Involved AAPIP-Seattle committee members came up with the name “Kibei” for the giving circle, which means “returning to America” in Japanese.
“We hoped to express and lift the voices of the “trans-glocal” (global and local) diverse community that resides and defines our community,” Fuyuki explains.
AAPIP-Seattle will be a credit to AAPIP’s five-year national giving circle campaign to grow 50 Asian Pacific American-led giving circles across the U.S. So far, the 30 existing giving circles have convened more than 1,200 donors across 12 U.S. regions. Among more than 240 organizations and causes, $1.4 million has been distributed since 2011, when the campaign began, according to Noelle Ito, AAPIP’s senior director of community philanthropy.
“The beauty of giving circles is that there can be multiple circles in one region because of the diversity in issues, groupings of friends and intersection of interests,” says Ito. “For those reasons, Seattle, with its robust and growing AAPI population, we see much opportunity for multiple giving circles to further support community-based organizations.”
The giving circle concept materialized around 2003 when AAPIP chapter members across the U.S. reported a disparity in foundations giving to AAPI organizations and causes, something that was later confirmed in AAPIP’s report, “Growing Opportunities.”
“Sadly this trend has not changed since AAPIP was first founded over 20 years ago,” says Ito. “While AAPIs represent nearly 5 percent of the U.S. population, less than 1 percent of foundation dollars go to the AAPI community.”
AAPIP’s Chicago chapter was the first AAPIP giving circle, growing naturally out of this disparity discussion at a donor forum in 2003. Chicago members sought to pool their donor investments toward the most marginalized communities and overlooked issues, including mental health, sexual exploitation of young women, issues faced by LGBTQ people in AAPI communities and post-9/11 discrimination, says Ito.
In Seattle, informal giving circles among friends and colleagues in AAPI communities are not uncommon. And long before a nonprofit tax status existed, family associations and other groups that call Seattle’s Chinatown-International District home pooled together funds for specific needs to commemorate ancestors or pay tribute to a recently departed family member through a memorial fund, for example. Ito believes there is a cultural resonance in formalizing giving circles in AAPIP communities.

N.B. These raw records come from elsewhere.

(* ===== verification/FieldCrypto.v ===== *)
(** Secrets at rest: backend/src/services/webhookSecretEncryption.js,
    services/studentPiiEncryption.js and utils/signerKeyManager.js, the model
    hooks that call them (models/studentModel.js, disputeModel.js,
    webhookEndpointModel.js) and the migrations that encrypt what was stored
    before (migrations/021, 029 and 030).

    AES-256-GCM is a class of operations with its laws.  Node's hexadecimal
    and base64 decoders are written out, because which of the two a value is
    read with is what makes it readable.  Text is a list of bytes, so the
    conversions from and to UTF-8 are the identity. *)

From Stdlib Require Import Ascii ZArith Lia.
From stdpp Require Import base strings gmap list.
From S2P Require Import Prelude JsString.
Local Open Scope string_scope.
Local Open Scope Z_scope.
Local Open Scope list_scope.

(** ** Hexadecimal and base64 *)
Module Codec.

Abbreviation bytes := (list ascii).

Definition hex_digit (n : Z) : ascii := if n <? 10 then chr (48 + n) else chr (87 + n).

Definition hex_value (c : ascii) : option Z :=
  let z := code c in
  if (48 <=? z) && (z <=? 57) then Some (z - 48)
  else if (97 <=? z) && (z <=? 102) then Some (z - 87)
  else if (65 <=? z) && (z <=? 70) then Some (z - 55) else None.

(** [buf.toString('hex')] *)
Definition to_hex (l : bytes) : list ascii :=
  concat (map (fun c => [hex_digit (code c / 16); hex_digit (code c mod 16)]) l).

“Historically, community members have pooled their money together to help with big expenses — a wedding, a home, a funeral. Immigrant families have combined resources to help each other open a small business or pay for college tuition because they find it difficult to get a traditional loan. Friends have taken up a collection to help a friend in need,” says Ito. “Everyday people come together, pool their resources, and use it to help others. AAPIP is expanding on that concept of individual action for collective good to build a national movement of dreamers and doers.“
She adds: “We believe that, beyond increasing resources to the AAPI community, giving circles are key to increasing civic engagement, deepening knowledge of the community and democratizing philanthropy.”
Fuyuki hopes that APAs in the local giving and nonprofit communities participate as well as those who don’t normally think of themselves as philanthropists. One of the biggest incentives for joining an Asian giving circle, says Fuyuki, is “being able to make an impact in your own community without being a foundation.”

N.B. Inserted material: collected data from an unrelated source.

(* ===== verification/Schools.v ===== *)
(** Schools and their administration: backend/src/controllers/schoolController.js
    and services/schoolSettingsService.js.

    The step-up check, a school's settings with their precedence, and the
    handlers that create, change, rotate, deactivate and reactivate schools.
    The bcrypt and Stellar packages, the lockout and second-factor services
    (which the repository does not contain), the funding check and Horizon are
    parameters.  Audit entries are the names of their actions. *)

From Stdlib Require Import Ascii ZArith QArith Lia.
From stdpp Require Import base strings gmap list.
From S2P Require Import Prelude JsString StellarRetry Poller WebhookAdmin.
Import StellarRetry.
Local Open Scope string_scope.
Local Open Scope Z_scope.
Local Open Scope list_scope.

(** ** The step-up check *)
Module StepUp.

(** What the lockout service would do; a call may throw. *)
Record lockout (L : Type) := Lockout {
  isLockedOut : string -> L -> option bool;
  recordLoginFailure : string -> L -> option L;
  resetLoginFailures : option (string -> L -> option L)
}.
Arguments Lockout {L}. Arguments isLockedOut {L}. Arguments recordLoginFailure {L}. Arguments resetLoginFailures {L}.

Record user := User { u_email : string; u_passwordHash : option string; u_mfaEnabled : bool; u_mfaSecret : string }.

Record request := Request {
  q_user : option user; q_ip : option string; q_password : option string; q_mfaCode : option string;
  q_school_mfa : option (bool * string)   (** the school's [mfaEnabled] and [mfaSecret] *)
}.

Record admin_env := AdminEnv { ADMIN_PASSWORD_HASH : option string; ADMIN_PASSWORD : option string }.

Inductive reason := locked_out | missing_password | invalid_password | missing_mfa_code | invalid_mfa_code.

(** The verdict and the audit entry; [None] for a call that throws. *)
Inductive outcome := Passed (mfaUsed : bool) | Refused (r : reason).

Definition given (o : option string) : option string := match o with Some s => if str_truthy s then Some s else None | None => None end.

Section Verify.
Variable L : Type.
Variable bcrypt_compare : string -> string -> bool.
(** [mfaService]: [None] when it cannot be loaded or has neither function. *)
Variable verify_token : option (string -> string -> bool).
(** [lockoutService]: [None] when it cannot be loaded. *)
Variable service : option (lockout L).
Variable env : admin_env.

Definition db_user (q : request) : option (user * string) :=
  match q_user q with Some u => match given (u_passwordHash u) with Some h => Some (u, h) | None => None end | None => None end.

Definition lockout_key (q : request) : string :=
  match db_user q with
  | Some (u, _) => u_email u
  | None => default "env-admin" (given (q_ip q))
  end.

Definition password_ok (q : request) (password : string) : bool :=
  match db_user q with
  | Some (_, h) => bcrypt_compare password h
  | None =>
    match given (ADMIN_PASSWORD_HASH env) with
    | Some h => bcrypt_compare password h
    | None => match given (ADMIN_PASSWORD env) with Some p => bool_decide (password = p) | None => false end
    end
  end.

Definition mfa_secret (q : request) : option string :=
  match db_user q with
  | Some (u, _) => if u_mfaEnabled u then Some (u_mfaSecret u) else None
  | None => match q_school_mfa q with Some (true, s) => Some s | _ => None end
  end.

(** A failure to record or to reset is swallowed. *)
Definition best_effort (f : L -> option L) (l : L) : L := default l (f l).

Definition verifyStepUp (q : request) (l : L) : option (outcome * L) :=
  match service with
  | None => None
  | Some sv =>
    let key := lockout_key q in
    if match isLockedOut sv key l with Some true => true | _ => false end then Some (Refused locked_out, l)
    else
      match given (q_password q) with
      | None => Some (Refused missing_password, l)
      | Some password =>
        if negb (password_ok q password) then Some (Refused invalid_password, best_effort (recordLoginFailure sv key) l)
        else
          let reset l := match resetLoginFailures sv with Some f => best_effort (f key) l | None => l end in
          match mfa_secret q with
          | None => Some (Passed false, reset l)
          | Some secret =>
            match given (q_mfaCode q) with
            | None => Some (Refused missing_mfa_code, l)
            | Some c =>
              if match verify_token with Some f => f secret c | None => false end then Some (Passed true, reset l)
              else Some (Refused invalid_mfa_code, best_effort (recordLoginFailure sv key) l)
            end
          end
      end
  end.

(** A step-up passes only an account that is not locked, with the password of
    that account and not another's, and with its second factor where one is
    enabled; a wrong password or code is counted against exactly that
    account. *)
Theorem step_up_sound q l o l' : verifyStepUp q l = Some (o, l') ->
  match o with
  | Passed used =>
    (exists sv, service = Some sv /\ isLockedOut sv (lockout_key q) l <> Some true) /\
    (exists p, q_password q = Some p /\ password_ok q p = true) /\
    used = bool_decide (is_Some (mfa_secret q)) /\
    forall secret, mfa_secret q = Some secret -> exists f c, verify_token = Some f /\ q_mfaCode q = Some c /\ f secret c = true
  | Refused (invalid_password | invalid_mfa_code) =>
    exists sv, service = Some sv /\ l' = default l (recordLoginFailure sv (lockout_key q) l)
  | Refused _ => l' = l
  end.
Proof.
  unfold verifyStepUp. destruct service as [sv|]; [|done].
  destruct (isLockedOut sv (lockout_key q) l) as [[|]|] eqn:El; [intros [= <- <-]; done|..];
  (destruct (given (q_password q)) as [p|] eqn:Ep; [|intros [= <- <-]; done];
   assert (Hp : q_password q = Some p) by (unfold given in Ep; destruct (q_password q) as [x|]; [|done]; destruct (str_truthy x); congruence);
   destruct (password_ok q p) eqn:Epw; cbn [negb]; [|intros [= <- <-]; by exists sv];
   destruct (mfa_secret q) as [secret|] eqn:Em;
   [destruct (given (q_mfaCode q)) as [c|] eqn:Ec; [|intros [= <- <-]; done];
    assert (Hc : q_mfaCode q = Some c) by (unfold given in Ec; destruct (q_mfaCode q) as [x|]; [|done]; destruct (str_truthy x); congruence);
    destruct verify_token as [f|] eqn:Ev; [destruct (f secret c) eqn:Ef|]; intros [= <- <-]; [|by exists sv..];
    split_and!; [exists sv; by rewrite El|by exists p|done|intros s [= <-]; by exists f, c]
   |intros [= <- <-]; split_and!; [exists sv; by rewrite El|by exists p|done|done]]).
Qed.
End Verify.
End StepUp.

(** ** Settings *)
Module Settings.

(** The values a setting can have. *)
Inductive sval := SNum (z : Z) | SBool (b : bool) | SOther (text : string).
#[export] Instance sval_eq_dec : EqDecision sval.
Proof. solve_decision. Defined.

Abbreviation settings := (gmap string sval).

Definition SETTING_KEYS : list string :=
  ["maxSyncBatchSize"; "reminderEnabled"; "reminderIntervalMs"; "maintenanceMode"; "betaFeatures"; "acceptedAnchors"].
Definition SYSTEM_CONFIG_MAP : list string := ["maxSyncBatchSize"; "reminderEnabled"; "reminderIntervalMs"; "maintenanceMode"].

Definition DEFAULTS : settings :=
  <["maxSyncBatchSize" := SNum 20]> (<["reminderEnabled" := SBool true]> (<["reminderIntervalMs" := SNum 86400000]>
  (<["maintenanceMode" := SBool false]> ∅))).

Seattle chapter’s participation in AAPIP’s national giving circle campaign comes with “an approximate 50 percent match [from AAPIP] going back into the giving circle pool,” Fuyuki says.
With five core members helping to pilot the circle in its first year — including Fuyuki, Del Rosario, Rao, Joshua Heim and Manami Kano — plans are in order to select causes and organizations that AAPIP-Seattle will form a giving circle around. Throughout September, the committee will be talking to organizations and researching projects that fit their areas of interest: multi-ethnic coalition building, leadership development, cultural work and empowering the next generation of APAs.

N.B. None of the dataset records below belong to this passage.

Definition recordComplaint (now : Z) (email source detail : option string) (w : world) : world :=
  suppress now email (Some "complaint") None source detail w.

Definition remove (email : option string) (w : world) : bool * world :=
  let addr := normalize email in
  if negb (str_truthy addr) then (false, w) else
  (bool_decide (is_Some (m_suppressions w !! addr)), with_suppressions (base.delete addr) w).

(** ** Sending *)

Inductive mail_result :=
| NoRecipient
| SuppressedRecipient
| Sent (messageId : string) (attempts : nat)
| SendFailed (attempts : nat) (error : string).

(** The provider's answer to the n-th attempt; also how many attempts it was
    asked for. *)
Fixpoint send_loop (provider : nat -> result string string) (attempt : nat) (left : nat) (lastError : string) : mail_result * nat :=
  match left with
  | O => (SendFailed (attempt - 1) lastError, (attempt - 1)%nat)
  | S left' =>
    match provider attempt with
    | Ok messageId => (Sent messageId attempt, attempt)
    | Throw e => send_loop provider (S attempt) left' e
    end
  end.

Definition sendEmail (MAX_RETRIES : nat) (to : option string) (provider : nat -> result string string) (w : world) : mail_result * nat :=
  match to with
  | None => (NoRecipient, 0%nat)
  | Some a =>
    if negb (str_truthy a) then (NoRecipient, 0%nat)
    else if isSuppressed to w then (SuppressedRecipient, 0%nat)
    else send_loop provider 1 MAX_RETRIES ""
  end.

(** ** Provider events *)

Inductive kind := KDelivered | KOpened | KBounce | KComplaint | KFailed | KInherited.

(** [DELIVERY_EVENT_TYPES], and the status it maps to. *)
Definition DELIVERY_EVENT_TYPES (k : kind) : option string :=
  match k with
  | KDelivered => Some "delivered" | KOpened => Some "opened" | KBounce => Some "bounced" | KComplaint => Some "complaint"
  | KFailed => Some "failed" | KInherited => None
  end.

(** Names every object inherits: looking one of them up gives a value too. *)
Definition inherited_names : list string :=
  ["constructor"; "__defineGetter__"; "__defineSetter__"; "hasOwnProperty"; "__lookupGetter__"; "__lookupSetter__"; "isPrototypeOf";
   "propertyIsEnumerable"; "toString"; "valueOf"; "__proto__"; "toLocaleString"].

Definition GENERIC_KINDS (eventType : string) : option kind :=
  if bool_decide (eventType = "delivered") then Some KDelivered
  else if bool_decide (eventType = "opened") then Some KOpened
  else if bool_decide (eventType = "bounced") || bool_decide (eventType = "bounce") then Some KBounce
  else if bool_decide (eventType = "complaint") then Some KComplaint
  else if bool_decide (eventType = "failed") then Some KFailed
  else if bool_decide (eventType ∈ inherited_names) then Some KInherited else None.

(** A time stamp: a number (or a text that is one), or a text with what [Date]
    makes of it. *)
Inductive stamp := TNumber (n : Z) | TText (t : option Z).

Definition MAX_DATE_MS : Z := 8640000000000000.

Definition _toDate (value : option stamp) : option Z :=
  match value with
  | None => None
  | Some (TText t) => t
  | Some (TNumber n) => let ms := if n <? 10 ^ 12 then n * 1000 else n in if Z.abs ms <=? MAX_DATE_MS then Some ms else None
  end.

(** What a pre-normalised event says beyond the normal form. *)
Record raw_event := Raw { r_provider : option string; r_schoolId : option string; r_studentId : option string; r_type : option string; r_reason : option string }.

Record event := Event {
  v_kind : kind; v_email : option string; v_bounceType : option string; v_detail : option string; v_messageId : option string;
  v_timestamp : option Z; v_raw : option raw_event }.

(** [a || b] on values that may be absent. *)
Definition opt_or (a b : option string) : option string :=
  match a with Some s => if str_truthy s then a else b | None => b end.

(** A notification of Amazon SES. *)
Record ses_msg := SesMsg {
  n_messageId : option string; n_notificationType : option string; n_eventType : option string;
  n_bounce : option (option string * list (option string * option string) * option stamp);
  n_complaint : option (option string * list (option string) * option stamp);
  n_delivery : option (option string * list (option string) * option stamp);
  n_open : option (option stamp); n_destination : list string }.

Section Parsing.
Variable JSON_parse : string -> option ses_msg.   (** the [Message] of an envelope; [None] when it is not JSON *)

(** [direct] is the body read as a notification. *)
Definition _parseSes (body : envelope) (direct : ses_msg) : list event :=
  let msg := match e_Message body with Some t => default direct (JSON_parse t) | None => direct end in
  let messageId := opt_or (n_messageId msg) None in
  let type := opt_or (n_notificationType msg) (n_eventType msg) in
  if bool_decide (type = Some "Bounce") && bool_decide (is_Some (n_bounce msg)) then
    match n_bounce msg with
    | Some (bounceType, recipients, ts) =>
      let hard := bool_decide (bounceType = Some "Permanent") in
      map (fun r => Event KBounce r.1 (Some (if hard then "hard" else "soft")) r.2 messageId (_toDate ts) None) recipients
    | None => []
    end
  else if bool_decide (type = Some "Complaint") && bool_decide (is_Some (n_complaint msg)) then
    match n_complaint msg with
    | Some (feedback, recipients, ts) => map (fun e => Event KComplaint e None feedback messageId (_toDate ts) None) recipients
    | None => []
    end
  else if bool_decide (type = Some "Delivery") && bool_decide (is_Some (n_delivery msg)) then
    match n_delivery msg with
    | Some (response, recipients, ts) => map (fun e => Event KDelivered e None response messageId (_toDate ts) None) recipients
    | None => []
    end
  else if bool_decide (type = Some "Open") then
    match n_open msg with
    | Some ts => [Event KOpened (opt_or (head (n_destination msg)) None) None None messageId (_toDate ts) None]
    | None => []
    end
  else [].

Record sg_event := SgEvent {
  g_email : option string; g_messageId : option string; g_timestamp : option stamp; g_event : option string; g_type : option string;
  g_reason : option string; g_response : option string }.

Fixpoint before_dot (l : list ascii) : list ascii :=
  match l with [] => [] | c :: l' => if Ascii.eqb c "." then [] else c :: before_dot l' end.

Definition sg_events (ev : sg_event) : list event :=
  if negb (str_truthy (default "" (g_email ev))) then [] else
  let id := (fun s => text (before_dot (chars s))) <$> g_messageId ev in
  let mk k bounceType detail := [Event k (g_email ev) bounceType detail id (_toDate (g_timestamp ev)) None] in
  let named e := bool_decide (g_event ev = Some e) in
  if named "bounce" || named "dropped" then
    mk KBounce (Some (if bool_decide (g_type ev = Some "bounce") || named "bounce" then "hard" else "soft")) (g_reason ev)
  else if named "spamreport" then mk KComplaint None (Some "spamreport")
  else if named "delivered" then mk KDelivered None (opt_or (g_response ev) None)
  else if named "open" then mk KOpened None None else [].

Definition _parseSendGrid (body : list sg_event) : list event := concat (map sg_events body).

Record gen_event := GenEvent {
  x_eventType : option string; x_email : option string; x_recipient : option string; x_bounceType : option string;
  x_messageId : option string; x_timestamp : option stamp; x_raw : raw_event }.

Definition gen_events (ev : gen_event) : list event :=
  match x_eventType ev ≫= GENERIC_KINDS with
  | None => []
  | Some k =>
    [Event k (opt_or (x_email ev) (opt_or (x_recipient ev) None))
       (match k with KBounce => Some (if bool_decide (x_bounceType ev = Some "soft") then "soft" else "hard") | _ => None end)
       (opt_or (r_reason (x_raw ev)) None) (opt_or (x_messageId ev) None) (_toDate (x_timestamp ev)) (Some (x_raw ev))]
  end.

Definition _parseGeneric (body : list gen_event) : list event := concat (map gen_events body).

(** A call's body, by the provider of the route. *)
Inductive payload :=
| PSes (e : envelope) (direct : ses_msg)
| PSendGrid (l : list sg_event)
| PGeneric (l : list gen_event).

Definition provider_of (p : payload) : string :=
  match p with PSes _ _ => "ses" | PSendGrid _ => "sendgrid" | PGeneric _ => "generic" end.

Definition parseEvents (p : payload) : list event :=
  match p with PSes e d => _parseSes e d | PSendGrid l => _parseSendGrid l | PGeneric l => _parseGeneric l end.
End Parsing.

(** ** Delivery status *)

Definition student_is (schoolId studentId : string) (s : student) : bool :=
  bool_decide (s_schoolId s = schoolId) && bool_decide (s_studentId s = studentId) && bool_decide (s_deletedAt s = None).

(** [findOneAndUpdate]: the first match only. *)
Fixpoint update_first {A} (p : A -> bool) (f : A -> A) (l : list A) : list A :=
  match l with [] => [] | x :: l' => if p x then f x :: l' else x :: update_first p f l' end.

Definition shouldSuppress (status : string) : bool := bool_decide (status = "bounced") || bool_decide (status = "complaint").

Definition suppressStudentEmail (now : Z) (schoolId studentId status : string) (reason : option string) (w : world) : world :=
  with_students (update_first (student_is schoolId studentId) (fun s =>
    Student (s_schoolId s) (s_studentId s) (s_parentEmailHash s) (s_contactEmail s) (s_deletedAt s) (s_reminderOptOut s) true
      (opt_or reason (Some status)) (Some now) (Some status) (Some now))) w.

Definition updateStudentDeliveryStatus (schoolId studentId : string) (status : string) (at_ : Z) (w : world) : world :=
  if negb (str_truthy schoolId && str_truthy studentId) then w else
  with_students (update_first (student_is schoolId studentId) (fun s =>
    Student (s_schoolId s) (s_studentId s) (s_parentEmailHash s) (s_contactEmail s) (s_deletedAt s) (s_reminderOptOut s) (s_suppressed s)
      (s_suppressionReason s) (s_suppressedAt s) (Some status) (Some at_))) w.

Definition is_message (provider messageId : string) (d : delivery) : bool :=
  bool_decide (d_provider d = provider) && bool_decide (d_messageId d = Some messageId).

(** The dates of an update; an [undefined] date leaves the stored one. *)
Definition stamped (status : string) (ts : option Z) (d : delivery) : delivery :=
  let on s old := match ts with Some t => if bool_decide (status = s) then Some t else old | None => old end in
  Delivery (d_id d) (d_schoolId d) (d_studentId d) (d_type d) (d_provider d) (d_messageId d) (d_status d) (d_reason d) (d_sentAt d)
    (on "delivered" (d_deliveredAt d)) (on "opened" (d_openedAt d)) (on "bounced" (d_bouncedAt d)) (on "complaint" (d_complaintAt d)).

Definition delivered_update (now : Z) (status : string) (reason : option string) (ts : option Z) (d : delivery) : delivery :=
  let e := stamped status ts d in
  Delivery (d_id e) (d_schoolId e) (d_studentId e) (d_type e) (d_provider e) (d_messageId e) status reason
    (if bool_decide (status = "delivered") && bool_decide (d_sentAt e = None) then Some now else d_sentAt e)
    (d_deliveredAt e) (d_openedAt e) (d_bouncedAt e) (d_complaintAt e).

Definition DELIVERY_TYPES : list string := ["reminder"; "receipt"].

(** The schema of a delivery: what [EmailDelivery.create] accepts.  The index
    on provider and message id is sparse, which spares only documents without
    either field: a null message id is indexed. *)
Definition create_delivery (d : delivery) (w : world) : world * result string unit :=
  if negb (str_truthy (d_schoolId d) && str_truthy (d_studentId d) && bool_decide (d_type d ∈ DELIVERY_TYPES)) then (w, Throw "ValidationError")
  else if existsb (fun e => bool_decide (d_provider e = d_provider d) && bool_decide (d_messageId e = d_messageId d)) (m_deliveries w)
  then (w, Throw "E11000")
  else (with_deliveries (fun l => l ++ [d]) w, Ok tt).

Definition createEmailDelivery (now : Z) (d : delivery) (w : world) : world * result string unit :=
  match create_delivery d w with
  | (w1, Ok _) => (updateStudentDeliveryStatus (d_schoolId d) (d_studentId d) (d_status d) (default now (d_sentAt d)) w1, Ok tt)
  | (w1, Throw e) => (w1, Throw e)
  end.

The committee will also be collecting funds through their networks, and before the end of 2013, AAPIP-Seattle plans to celebrate and award select recipient(s) with giving circle proceeds.
Fuyuki hopes participants in the giving circle’s first year can walk away with the message that , collectively, all participants “can be philanthropists with our limited resources, our time and our commitment to our community.”